I know this book has been out for aeons, and in fact I’ve owned it for eons having snapped it up from a charity shop at a bargain price. But, for some reason, I only got round to reading it a couple of months back. Every time I’ve picked it up, it hasn’t felt like the right time. It wasn’t right for my holiday, It wasn’t right for a Sunday afternoon on the balcony. It wasn’t right for my lunch break at work.
And then I realised it would never be “the right time”, and in fact I just had to bite the bullet and start it.

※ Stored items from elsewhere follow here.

(** C2: with [consent] true and a store handle, a [create_document] that
    returns gives [ok = true]; one that raises gives [ok = false] with a
    message made of the first 80 characters of the error; in both cases the
    handler returns, the call being its only effect. *)
Theorem submit_inquiry_acknowledges {S} (database : Adapter S)
    (payload : Inquiry.t) (w : world S) (h : Database) :
  Inquiry.consent payload = true →
  db w = Some h →
  match create_document database "inquiry" payload (store w) with
  | (Ok _, s') =>
      submit_inquiry database payload w
      = (Return thank_you, after_call w (CreateDocument "inquiry" payload) s')
  | (Fails str_e, s') =>
      submit_inquiry database payload w
      = (Return {| InquiryResponse.ok := false;
                   InquiryResponse.message :=
                     lit "Received but DB error: " ++ slice_to 80 str_e |},
         after_call w (CreateDocument "inquiry" payload) s')
  end
  ∧ InquiryResponse.ok thank_you = true.
Proof.
  intros Hc Hdb. open_world w. subst d.
  unfold submit_inquiry, call_create_document. rewrite Hc. cbv [negb]. step.
  split; [|reflexivity].
  destruct (create_document database "inquiry" payload s) as [[r|e] s']; reflexivity.
Qed.

Lemma submit_inquiry_acknowledges_witness :
  let w := World (Some DatabaseHandle) ∅ tt [] in
  Inquiry.consent (sample_inquiry true) = true
  ∧ db w = Some DatabaseHandle
  ∧ submit_inquiry (broken_adapter (lit "disk full")) (sample_inquiry true) w
    = (Return {| InquiryResponse.ok := false;
                 InquiryResponse.message := lit "Received but DB error: disk full" |},
       after_call w (CreateDocument "inquiry" (sample_inquiry true)) tt).
Proof.
  split; [reflexivity|]. split; [reflexivity|].
  exact (proj1 (submit_inquiry_acknowledges (broken_adapter (lit "disk full"))
                  (sample_inquiry true) (World (Some DatabaseHandle) ∅ tt [])
                  DatabaseHandle eq_refl eq_refl)).
Defined.

(** C9: with a null store handle, a submission with [consent] true is
    answered [ok = true] with the thank-you message although the world is
    left as it was: nothing is stored and the store is not called. *)
Theorem submit_inquiry_without_store {S} (database : Adapter S)
    (payload : Inquiry.t) (w : world S) :
  db w = None →
  Inquiry.consent payload = true →
  submit_inquiry database payload w = (Return thank_you, w)
  ∧ thank_you = {| InquiryResponse.ok := true;
                   InquiryResponse.message :=
                     lit "Thank you. Our team will contact you shortly." |}.
Proof.
  intros Hdb Hc. open_world w. subst d.
  unfold submit_inquiry. rewrite Hc. split; reflexivity.
Qed.

Lemma submit_inquiry_without_store_witness :
  let w := World None ∅
             {| SpecStore.collections := ∅; SpecStore.failure := None;
                SpecStore.next_id := 0%N |} [] in
  db w = None
  ∧ Inquiry.consent (sample_inquiry true) = true
  ∧ submit_inquiry SpecStore.adapter (sample_inquiry true) w = (Return thank_you, w)
  ∧ SpecStore.collections (store (submit_inquiry SpecStore.adapter (sample_inquiry true) w).2)
    !! "inquiry" = None.
Proof.
  split; [reflexivity|]. split; [reflexivity|].
  split; [|reflexivity].
  apply (submit_inquiry_without_store SpecStore.adapter (sample_inquiry true)); reflexivity.
Defined.

(** ** [GET /test] *)

Lemma slice_to_length {A} (n : nat) (l : list A) : (length (slice_to n l) ≤ n)%nat.
Proof. unfold slice_to. rewrite length_take. lia. Qed.

Lemma lookup_past_flags (key : string) (a b : value) (m : dict) :
  key ≠ "database_url" → key ≠ "database_name" →
  <["database_name" := a]> (<["database_url" := b]> m) !! key = m !! key.
Proof. intros H1 H2. rewrite !lookup_insert_ne by congruence. reflexivity. Qed.

(** C7: [GET /test] always returns a dictionary with the six diagnostic
    keys.  The two environment flags depend on their own variable only; the
    other fields depend on the store handle and its client only.  A failing
    attribute lookup or collection listing is reported under ["database"]
    with at most 80 characters of the error, and is never raised. *)
Theorem test_database_never_raises {S} (client : Client S) (w : world S) :
  let r := test_database client w in
  (∃ response, r.1 = Return response
     ∧ dom response = list_to_set ["backend"; "database"; "database_url";
                                   "database_name"; "connection_status"; "collections"])
  ∧ reported r "backend" = Some (VStr (check_mark ++ lit " Running"))
  ∧ reported r "database_url" = Some (flag (environ w !! "DATABASE_URL"))
  ∧ reported r "database_name" = Some (flag (environ w !! "DATABASE_NAME"))
  ∧ (∀ w' : world S, db w' = db w → store w' = store w →
       ∀ key, key ≠ "database_url" → key ≠ "database_name" →
       reported (test_database client w') key = reported r key)
  ∧ (db w = None →
       r.2 = w
       ∧ reported r "database" = Some (VStr (cross_mark ++ lit " Database not initialized"))
       ∧ reported r "connection_status" = Some (VStr (lit "Not Connected"))
       ∧ reported r "collections" = Some (VList []))
  ∧ (db w ≠ None →
       match getattr_name client (store w) with
       | Fails str_e =>
           r.2 = w
           ∧ reported r "database"
             = Some (VStr (cross_mark ++ lit " Error: " ++ slice_to 80 str_e))
           ∧ reported r "connection_status" = Some (VStr (lit "Not Connected"))
           ∧ reported r "collections" = Some (VList [])
       | Ok _ =>
           reported r "connection_status" = Some (VStr (lit "Connected"))
           ∧ match list_collection_names client (store w) with
             | (Ok collections, s') =>
                 r.2 = after_call w ListCollectionNames s'
                 ∧ reported r "database"
                   = Some (VStr (check_mark ++ lit " Connected & Working"))
                 ∧ reported r "collections"
                   = Some (VList (VStr <$> slice_to 10 collections))
             | (Fails str_e, s') =>
                 r.2 = after_call w ListCollectionNames s'
                 ∧ reported r "database"
                   = Some (VStr (warning_sign ++ lit " Connected but Error: "
                                   ++ slice_to 80 str_e))
                 ∧ (length (slice_to 80 str_e) ≤ 80)%nat
                 ∧ reported r "collections" = Some (VList [])
             end
       end).
Proof.
  destruct w as [d env s cs].
  unfold test_database, call_list_collection_names, getattr_db_name.
  destruct d as [h|]; step;
    [destruct (getattr_name client s) as [[nm|]|e] eqn:Hg; step;
     [destruct (list_collection_names client s) as [[cols|e] s'] eqn:Hl; step ..|]|];
    repeat split;
    lazymatch goal with
    | |- ∃ _, _ => eexists; split; [reflexivity | vm_compute; reflexivity]
    | |- ∀ _ : world _, _ =>
        intros w' Hd Hs key H1 H2; destruct w' as [d' env' s0 cs'];
        cbv [db store] in Hd, Hs; subst; step;
        repeat match goal with
               | H : _ = _ |- _ => rewrite H; step
               end;
        rewrite !lookup_past_flags by assumption; reflexivity
    | |- (_ ≤ _)%nat => apply slice_to_length
    | |- _ => first [reflexivity | discriminate | congruence]
    end.
Qed.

I’m really glad I did. It’s unlike anything I’ve ever read before – simple but deep, lighthearted yet challenging; it’s impossible to categorise. Centring around Christopher, a 15 year old boy, living with his Dad, who you’re lead to believe is on the autistic spectrum (this is also mentioned on the book blurb), it follows his interaction with every day life following the dog incident alluded to in the title. Christopher is both pragmatic and dogmatic (no pun intended) in his approach to the circumstances he experiences, with an unyielding zest for truth and determination to reveal it. His unusual emotional responses to those around him are revealing in their honesty, and do give the reader an insight and understanding into a different way of life from a minds eye point of view.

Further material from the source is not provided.